Problem to work on:
From the listing below, copy each line that contains the word "eauto".

Records supplied:
Lemma keeps_tick_body (I : store -> Prop) (phi : sent -> Prop) now :
  (forall tmr item,
     keeps I phi any
       (notify_user sink time_file now (dt_date now) tmr
          (load_day_times time_file (dt_date now))
          (load_day_times time_file tmr) item)) ->
  keeps I phi any (tick_body sink time_file now).
Proof.
  intros Hn. unfold tick_body.
  apply keeps_bind with (R := any); [now apply keeps_try_value|].
  intros tmr _.
  apply keeps_bind with (R := any).
  { intros w Iw. simpl. split; [assumption|]. split; [apply grows_refl|].
    intros; exact Logic.I. }
  intros items _. apply keeps_for_each. intros item _. apply Hn.
Qed.

(** The user under [uid] is disabled. *)
Definition disabled (uid : string) (st : store) : Prop :=
  exists u, dict_get uid (users st) = Some u /\ enabled u = false.

(** A message for another user than [uid], to the chat of its own uid. *)
Definition not_for (uid : string) (e : sent) : Prop :=
  to_uid e <> uid /\ py_int (to_uid e) = Some (chat_id e).

Lemma disabled_notify_user uid now today tmr today_times tomorrow_times item :
  keeps (disabled uid) (not_for uid) any
    (notify_user sink time_file now today tmr today_times tomorrow_times item).
Proof.
  destruct item as [uid' u0].
  destruct (String.eqb_spec uid' uid) as [->|Ne].
  - unfold notify_user.
    apply keeps_bind with (R := fun u => enabled u = false).
    + apply keeps_user_obj. intros st (u & G & E). now rewrite G.
    + intros u ->. now apply keeps_ret.
  - apply keeps_notify_user with (ok_key := any) (ok_msg := any);
      try (intros; exact Logic.I).
    + intros st (u & G & E). exists u. split; [|assumption].
      destruct (get_user_spec st uid') as (_ & _ & _ & O & _).
      rewrite O; auto.
    + intros key st _ (u & G & E). exists u. split; [|assumption].
      destruct (mark_sent_spec uid' today key st) as (_ & O & _).
      rewrite O; auto.
    + intros chat text E _. split; assumption.
Qed.

Lemma disabled_tick uid now w :
  disabled uid (w_store w) ->
  disabled uid (w_store (tick sink time_file now w))
  /\ grows (not_for uid) w (tick sink time_file now w).
Proof.
  intros D. unfold tick.
  destruct (keeps_tick_body (disabled uid) (not_for uid) now
              (fun tmr item => disabled_notify_user uid now _ tmr _ _ item) w D)
    as (D' & G & _).
  auto.
Qed.

End Skipped.

(** C8. A user whose record has [enabled] false gets no message from a tick,
    whatever the instant of the tick is and whether or not the tick raises:
    every message a tick sends is made for another uid and goes to the chat
    of that uid. The record is still disabled after the tick, so the same
    holds of any number of iterations of the loop in a row. *)
Theorem disabled_user_gets_nothing {L : PyLib} (sink : Z -> message -> bool)
    (time_file : option (list string)) (nows : list datetime) (w : world)
    (uid : string) (u : UserSettings) :
  dict_get uid (users (w_store w)) = Some u ->
  enabled u = false ->
  exists new,
    outbox (notification_loop sink time_file nows w) = outbox w ++ new
    /\ Forall (fun e => to_uid e <> uid /\ py_int (to_uid e) = Some (chat_id e)) new
    /\ exists u',
         dict_get uid (users (w_store (notification_loop sink time_file nows w))) = Some u'
         /\ enabled u' = false.
Proof.
  intros G E.
  assert (D : disabled uid (w_store w)) by (exists u; auto).
  clear G E u.
  assert (H : disabled uid (w_store (notification_loop sink time_file nows w))
              /\ grows (not_for uid) w (notification_loop sink time_file nows w)).
  { revert w D. unfold notification_loop.
    induction nows as [|now nows IH]; intros w D; simpl.
    - split; [assumption|apply grows_refl].
    - destruct (disabled_tick sink time_file uid now w D) as [D1 G1].
      destruct (IH _ D1) as [D2 G2].
      split; [assumption|eapply grows_trans; eauto]. }
  destruct H as [D' (new & En & Fn)].
  exists new. auto.
Qed.

(** ** Runs of the loop that raise nothing *)

Lemma bind_some {A B : Type} (c : T A) (k : A -> T B) w b w' :
  bind c k w = (Some b, w') ->
  exists a w1, c w = (Some a, w1) /\ k a w1 = (Some b, w').
Proof.
  unfold bind. destruct (c w) as [[a|] w1]; [eauto|discriminate].
Qed.

Lemma ret_run {A : Type} (a b : A) w w' : ret a w = (Some b, w') -> w' = w.
Proof. unfold ret. now intros [= _ <-]. Qed.

Lemma for_each_app {A : Type} (l1 l2 : list A) (body : A -> T unit) w :
  for_each (l1 ++ l2) body w
  = bind (for_each l1 body) (fun _ => for_each l2 body) w.
Proof.
  revert w. induction l1 as [|x r IH]; intros w; simpl; [reflexivity|].
  unfold bind at 1 2 3. destruct (body x w) as [[[]|] w1]; [apply IH|reflexivity].
Qed.

Lemma keeps_run {A : Type} I phi (R : A -> Prop) (c : T A) w r w' :
  keeps I phi R c -> I (w_store w) -> c w = (r, w') ->
  I (w_store w') /\ grows phi w w'.
Proof.
  intros K Iw E. destruct (K w Iw) as (I1 & G1 & _). rewrite E in *. auto.
Qed.

Lemma dict_get_split {K V : Type} `{EqKey K} (k : K) (v : V) (d : dict K V) :
  dict_get k d = Some v ->
  exists pre post, d = pre ++ (k, v) :: post /\ ~ In k (dict_keys pre).
Proof.
  induction d as [|[k' v'] r IH]; simpl; [discriminate|].
  destruct (keqb_spec k k') as [<-|N].
  - intros [= <-]. exists [], r. simpl. tauto.
  - intros G. destruct (IH G) as (pre & post & -> & Np).
    exists ((k', v') :: pre), post. simpl. split; [reflexivity|].
    intros [E|I]; [congruence|tauto].
Qed.

(** [trigger <= now < trigger + timedelta(minutes=1)], as a boolean. *)
Definition due_at (trigger now : Z) : bool :=
  (trigger <=? now) && (now <? trigger + 60000000).

Lemma str_of_int_parses z :
  NilZero.int_of_string (PyStr.str_of_int z) = Some (Z.to_int z).
Proof.
  apply NilZero.isi; destruct z; simpl; try discriminate;
    intros [= H]; now apply Unsigned.to_uint_nonnil in H.
Qed.

Lemma str_of_int_inj x y : PyStr.str_of_int x = PyStr.str_of_int y -> x = y.
Proof.
  intros E. apply DecimalZ.to_int_inj.
  pose proof (str_of_int_parses x) as Hx. rewrite E, str_of_int_parses in Hx.
  congruence.
Qed.

Lemma str_of_int_not_now z : PyStr.str_of_int z <> "now".
Proof.
  intros E. pose proof (str_of_int_parses z) as H. rewrite E in H. discriminate.
Qed.

Section Runs.
Context {L : PyLib}.
Variable sink : Z -> message -> bool.

Lemma in_window_run trigger now w due w' :
  in_window trigger now w = (Some due, w') ->
  w' = w /\ due = due_at trigger now.
Proof.
  unfold in_window, due_at. destruct (trigger <=? now); simpl.
  - unfold bind, try_value, ret.
    destruct (plus_minutes trigger 1) as [upper|] eqn:P; [|discriminate].
    apply plus_minutes_some in P. subst upper. intros [= <- <-].
    split; [reflexivity|]. first [reflexivity|f_equal; lia].
  - unfold ret. intros [= <- <-]. auto.
Qed.

Lemma send_message_run uid text w w' :
  send_message sink uid text w = (Some tt, w') ->
  exists chat,
    py_int uid = Some chat
    /\ w' = mkworld (w_store w) (outbox w ++ [mksent uid chat text]).
Proof.
  unfold send_message. destruct (py_int uid) as [chat|]; [|discriminate].
  destruct (sink chat text); [|discriminate].
  intros [= <-]. eauto.
Qed.

Lemma was_sent_run uid day key w was w' :
  read_store (was_sent uid day key) w = (Some was, w') ->
  was = marked (isoformat day) key (ledger_of (w_store w) uid)
  /\ w' = mkworld (snd (get_user uid (w_store w))) (outbox w).
Proof.
  unfold read_store. destruct (was_sent_spec uid day key (w_store w)) as [E1 E2].
  destruct (was_sent uid day key (w_store w)) as [b st]. simpl in *.
  intros [= <- <-]. subst. auto.
Qed.

(** A send followed by its mark, when neither raises. *)
Lemma send_mark_run uid day text key w w' :
  (send_message sink uid text ;;; write_store (mark_sent uid day key)) w
  = (Some tt, w') ->
  exists chat,
    py_int uid = Some chat
    /\ w' = mkworld (mark_sent uid day key (w_store w))
                    (outbox w ++ [mksent uid chat text]).
Proof.
  intros E. apply bind_some in E. destruct E as ([] & w1 & S & Wr).
  apply send_message_run in S. destruct S as (chat & P & ->).
  unfold write_store in Wr. simpl in Wr. injection Wr as <-. eauto.
Qed.

End Runs.

(** ** The reminder before the end of the window *)

(** The ledger key of the reminder [mins] minutes before iftar. *)
Definition iftar_key (mins : Z) : string := "iftar-" ++ PyStr.str_of_int mins.

(** The store has distinct uids, and under [uid] an enabled record with the
    lead lists [p0], whose ledger has distinct days, keeps the day [ds] when
    pruned, and has [key] marked under [ds] or not as [b] says. *)
Definition settled (uid ds key : string) (p0 : leads) (b : bool) (st : store) : Prop :=
  dict_wf (users st)
  /\ exists u,
       dict_get uid (users st) = Some u
       /\ enabled u = true
       /\ preset_leads (preset u) = p0
       /\ dict_wf (sent_keys u)
       /\ recent ds (sent_keys u)
       /\ marked ds key (sent_keys u) = b.

(** Any message but [text] to [uid]. *)
Definition other_than (uid : string) (text : message) (e : sent) : Prop :=
  ~ (to_uid e = uid /\ body e = text).
(** * Accessible linearization of a Blockly workspace

    A shallow embedding of [Blockly.Linearization] and of its helper
    [Blockly.Linearization.BlockJoiner], with the properties of the
    design document stated over it. *)

From Equations Require Import Equations.
From Stdlib Require Import List ZArith Lia Bool String Ascii Arith DecimalString.
Import ListNotations.
Local Open Scope Z_scope.

Set Implicit Arguments.

(** ** JavaScript strings, as far as the stack markers need them *)

Module JSString.

  (** A JavaScript string is a sequence of UTF-16 code units. *)
Definition jsstring := list Z.

Fixpoint of_string (s : string) : jsstring :=
    match s with
    | EmptyString => []
    | String c s' => Z.of_nat (nat_of_ascii c) :: of_string s'
    end.

Definition length (s : jsstring) : Z := Z.of_nat (List.length s).

  (** [s.charCodeAt(i)]: [None] stands for NaN (index out of range). *)
Definition charCodeAt (s : jsstring) (i : Z) : option Z :=
    if (i <? 0) || (length s <=? i) then None else nth_error s (Z.to_nat i).

  (** [s.slice(0, e)]: a negative end counts from the end of the string. *)
Definition slice0 (s : jsstring) (e : Z) : jsstring :=
    let e' := if e <? 0 then Z.max (length s + e) 0 else Z.min e (length s) in
    firstn (Z.to_nat e') s.

  (** [String.fromCharCode(n)]: ToUint16 of the argument, NaN giving 0. *)
Definition fromCharCode (n : option Z) : jsstring :=
    match n with
    | None => [0]
    | Some c => [c mod 65536]
    end.

  (** The order of [<] on JavaScript strings: code unit by code unit, a
      proper prefix first. *)
Fixpoint lex_lt (a b : jsstring) : bool :=
    match a, b with
    | [], [] => false
    | [], _ :: _ => true
    | _ :: _, [] => false
    | x :: a', y :: b' => (x <? y) || ((x =? y) && lex_lt a' b')
    end.

  (** Shorter strings first, strings of one length in the order above. *)
Definition shortlex_lt (a b : jsstring) : bool :=
    (List.length a <? List.length b)%nat
    || ((List.length a =? List.length b)%nat && lex_lt a b).

Definition upper (c : Z) : Prop := 65 <= c <= 90.

End JSString.

Import JSString.

(** ** [Blockly.Linearization.nextStackMarker] *)

Lemma slice0_pred_length (m : jsstring) :
  m <> [] -> (List.length (slice0 m (length m - 1)) < List.length m)%nat.
Proof.
  intros Hm. unfold slice0, length.
  destruct m as [|c m]; [congruence|].
  rewrite length_firstn.
  set (n := List.length (c :: m)).
  assert (Hn : (0 < n)%nat) by (subst n; cbn; lia).
  destruct (Z.of_nat n - 1 <? 0) eqn:E.
  - apply Z.ltb_lt in E. lia.
  - apply Z.ltb_ge in E. lia.
Qed.

Lemma charCodeAt_some_nonempty (m : jsstring) (i c : Z) :
  charCodeAt m i = Some c -> m <> [].
Proof.
  unfold charCodeAt. intros H ->. cbn in H.
  destruct ((i <? 0) || (0 <=? i)) eqn:E; [discriminate|].
  apply orb_false_iff in E. lia.
Qed.
Lemma flat_map_Permutation (A B : Type) (f : A -> list B) (l l' : list A) :
  Permutation l l' -> Permutation (flat_map f l) (flat_map f l').
Proof.
  induction 1 as [|x l l' _ IH|x y l|l l' l'' _ IH1 _ IH2]; simpl.
  - constructor.
  - now apply Permutation_app_head.
  - rewrite !app_assoc. apply Permutation_app_tail, Permutation_app_comm.
  - now transitivity (flat_map f l').
Qed.

(** C4. The final tables and totals do not depend on how the blocks are
    batched nor on their order: feeding [l1] and then [l2] is feeding
    [l1 ++ l2], and feeding any permutation [l] of these blocks gives the
    same tables (equal as dictionaries, the same items) and the same
    totals, in both programs. *)
Theorem C4_order_and_batching_independent (l1 l2 l : list str) :
  Permutation (l1 ++ l2) l ->
  (Chinese.feed lcut (Chinese.run lcut l1) l2 = Chinese.run lcut (l1 ++ l2) /\
   Chinese.same_stats (Chinese.run lcut (l1 ++ l2)) (Chinese.run lcut l)) /\
  (Shakespeare.feed U (Shakespeare.run U l1) l2
   = Shakespeare.run U (l1 ++ l2) /\
   Shakespeare.same_stats (Shakespeare.run U (l1 ++ l2))
                          (Shakespeare.run U l)).
Proof.
  intro Hp.
  assert (Hlen : forall (f : str -> list str),
             len (flat_map f (l1 ++ l2)) = len (flat_map f l)).
  { intro f. unfold len. f_equal.
    apply Permutation_length, flat_map_Permutation, Hp. }
  assert (Hsame : forall (f : str -> list str),
             Counter.same
               (Counter.update Counter.empty (flat_map f (l1 ++ l2)))
               (Counter.update Counter.empty (flat_map f l))).
  { intro f. apply update_Permutation.
    - apply well_formed_empty.
    - apply flat_map_Permutation, Hp. }
  split; split.
  - unfold Chinese.run, Chinese.feed. symmetry. apply fold_left_app.
  - unfold Chinese.run. rewrite !chinese_feed_eq.
    unfold Chinese.same_stats. simpl.
    rewrite !Hlen. repeat split; try apply Hsame.
  - unfold Shakespeare.run, Shakespeare.feed. symmetry. apply fold_left_app.
  - unfold Shakespeare.run. rewrite !shakespeare_feed_eq.
    unfold Shakespeare.same_stats. simpl.
    rewrite !Hlen. repeat split; try apply Hsame.
    f_equal. unfold len. f_equal. apply Permutation_length, Hp.
Qed.

End Accumulators.

(** ** Sentence splitting in [Chinese.py] *)

Section Splitting.

Lemma split_not_nil (sep : char) (s : str) : split sep s <> [].
Proof.
  destruct s as [|c r]; simpl; [discriminate|].
  destruct (c =? sep)%N; [discriminate|].
  destruct (split sep r); discriminate.
Qed.

(** A separator inside the text separates the fragments of what stands
    before it from the fragments of what stands after it. *)
Lemma split_app (sep : char) (a b : str) :
  split sep (a ++ sep :: b) = split sep a ++ split sep b.
Proof.
  induction a as [|c a IH]; simpl.
  - now rewrite N.eqb_refl.
  - destruct (c =? sep)%N.
    + now rewrite IH.
    + rewrite IH. pose proof (split_not_nil sep a) as Hne.
      destruct (split sep a); [congruence | reflexivity].
Qed.

(** The fragments hold every character but the separators. *)
Lemma split_lengths (sep : char) (s : str) :
  sum (map (@len char) (split sep s)) = len (remove_char sep s).
Proof.
  induction s as [|c r IH]; simpl.
  - reflexivity.
  - destruct (c =? sep)%N eqn:E; simpl.
    + rewrite IH. reflexivity.
    + pose proof (split_not_nil sep r) as Hne.
      destruct (split sep r) as [|f fs]; [congruence|].
      unfold sum, len in *. cbn [map fold_right length] in *. lia.
Qed.

Lemma truthy_lengths (fs : list str) :
  sum (map (@len char) (filter truthy fs)) = sum (map (@len char) fs).
Proof.
  induction fs as [|f fs IH]; simpl.
  - reflexivity.
  - destruct f; simpl; rewrite IH; reflexivity.
Qed.

Lemma clean_app (a b : str) :
  Chinese.clean (a ++ b) = Chinese.clean a ++ Chinese.clean b.
Proof. apply filter_app. Qed.

Lemma clean_full_stop (b : str) :
  Chinese.clean (Chinese.full_stop :: b)
  = Chinese.full_stop :: Chinese.clean b.
Proof. reflexivity. Qed.

(** The sentences of a block are those before a terminator followed by
    those after it. *)
Lemma sentence_units_app (a b : str) :
  Chinese.sentence_units (a ++ Chinese.full_stop :: b)
  = Chinese.sentence_units a ++ Chinese.sentence_units b.
Proof.
  unfold Chinese.sentence_units, Chinese.sentences_of.
  rewrite clean_app, clean_full_stop, split_app. apply filter_app.
Qed.

Lemma sentence_units_nil : Chinese.sentence_units [] = [].
Proof. reflexivity. Qed.

Lemma char_units_app (a b : str) :
  Chinese.char_units (a ++ Chinese.full_stop :: b)
  = Chinese.char_units a ++ Chinese.char_units b.
Proof.
  unfold Chinese.char_units, chars_of, remove_char.
  rewrite clean_app, clean_full_stop, filter_app. simpl.
  apply map_app.
Qed.

(** The text handed to the segmenter ignores the terminators. *)
Lemma stripped_app (a b : str) :
  remove_char Chinese.full_stop (Chinese.clean (a ++ Chinese.full_stop :: b))
  = remove_char Chinese.full_stop (Chinese.clean (a ++ b)).
Proof.
  unfold remove_char.
  rewrite !clean_app, clean_full_stop, !filter_app. reflexivity.
Qed.

(** A block and the same block with one terminator less are accumulated
    alike, as soon as they have the same sentences. *)
Lemma process_text_drop_full_stop (lcut : str -> list str)
  (p : Chinese.ProcessingPipeline) (a b : str) :
  Chinese.sentence_units (a ++ Chinese.full_stop :: b)
  = Chinese.sentence_units (a ++ b) ->
  Chinese.process_text lcut p (a ++ Chinese.full_stop :: b)
  = Chinese.process_text lcut p (a ++ b).
Proof.
  intro Hs. rewrite !chinese_process_text_eq, Hs.
  unfold Chinese.word_units, Chinese.char_units.
  rewrite stripped_app. reflexivity.
Qed.

(** Every sentence counted is a non-empty string. *)
Lemma sentence_units_truthy (text s : str) :
  In s (Chinese.sentence_units text) -> s <> [].
Proof.
  unfold Chinese.sentence_units, Chinese.sentences_of.
  rewrite filter_In. intros [_ H] ->. discriminate.
Qed.

(** A text without the separator is its own single fragment. *)
Lemma split_no_sep (sep : char) (s : str) :
  ~ In sep s -> split sep s = [s].
Proof.
  induction s as [|c r IH]; intro H; [reflexivity|].
  cbn [split]. destruct (N.eqb_spec c sep) as [->|Hc].
  - exfalso. apply H. now left.
  - rewrite IH; [reflexivity|]. intro X. apply H. now right.
Qed.

(** A block without a terminator holds one sentence, its cleaned text, or
    none when nothing is left of it. *)
Lemma sentence_units_no_stop (text : str) :
  ~ In Chinese.full_stop text ->
  Chinese.sentence_units text
  = match Chinese.clean text with
    | [] => []
    | _ :: _ => [Chinese.clean text]
    end.
Proof.
  intro H. unfold Chinese.sentence_units, Chinese.sentences_of.
  rewrite split_no_sep.
  - destruct (Chinese.clean text); reflexivity.
  - unfold Chinese.clean. intro X. apply filter_In in X. now apply H.
Qed.

(** C7. The sentences of a block are the non-empty fragments between
    terminators of its cleaned text: a block without a terminator gives
    its cleaned text as its one sentence (none when the cleaned text is
    empty), a terminator splits the sentences before it from those after
    it, and these sentences are what [process_text] adds to the sentence
    table and counts in [total_sentences]. The sentence table of a run
    never has the empty string as a key; and a leading terminator, a
    trailing one, or one next to another leaves the whole accumulation
    (tables and totals, so [total_sentences] too) as it is without it. *)
Theorem C7_no_empty_sentence (lcut : str -> list str) (blocks : list str)
  (p : Chinese.ProcessingPipeline) (a b : str) :
  ~ In [] (Counter.keys (Chinese.sentence_counter (Chinese.run lcut blocks)))
  /\ Chinese.sentence_units (a ++ Chinese.full_stop :: b)
     = Chinese.sentence_units a ++ Chinese.sentence_units b
  /\ Chinese.process_text lcut p (Chinese.full_stop :: a)
     = Chinese.process_text lcut p a
  /\ Chinese.process_text lcut p (a ++ [Chinese.full_stop])
     = Chinese.process_text lcut p a
  /\ Chinese.process_text lcut p
       (a ++ Chinese.full_stop :: Chinese.full_stop :: b)
     = Chinese.process_text lcut p (a ++ Chinese.full_stop :: b)
  /\ (~ In Chinese.full_stop a ->
      Chinese.sentence_units a
      = match Chinese.clean a with
        | [] => []
        | _ :: _ => [Chinese.clean a]
        end)
  /\ Chinese.sentence_counter (Chinese.process_text lcut p a)
     = Counter.update (Chinese.sentence_counter p) (Chinese.sentence_units a)
  /\ Chinese.total_sentences (Chinese.process_text lcut p a)
     = (Chinese.total_sentences p + len (Chinese.sentence_units a))%Z.
Proof.
  split; [|split; [|split; [|split; [|split; [|split; [|split]]]]]].
  - unfold Chinese.run. rewrite chinese_feed_eq. simpl.
    rewrite keys_update. simpl. intros [H|[]].
    apply in_flat_map in H. destruct H as [text [_ H]].
    exact (sentence_units_truthy _ _ H eq_refl).
  - apply sentence_units_app.
  - apply (process_text_drop_full_stop lcut p [] a).
    apply (sentence_units_app [] a).
  - transitivity (Chinese.process_text lcut p (a ++ [])).
    + apply (process_text_drop_full_stop lcut p a []).
      now rewrite sentence_units_app, sentence_units_nil, !app_nil_r.
    + now rewrite app_nil_r.
  - apply (process_text_drop_full_stop lcut p a (Chinese.full_stop :: b)).
    rewrite !sentence_units_app. f_equal.
  - apply sentence_units_no_stop.
  - now rewrite chinese_process_text_eq.
  - now rewrite chinese_process_text_eq.
Qed.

Output of the exercise:
      split; [assumption|eapply grows_trans; eauto]. }
  unfold bind. destruct (c w) as [[a|] w1]; [eauto|discriminate].
  intros [= <-]. eauto.
  unfold write_store in Wr. simpl in Wr. injection Wr as <-. eauto.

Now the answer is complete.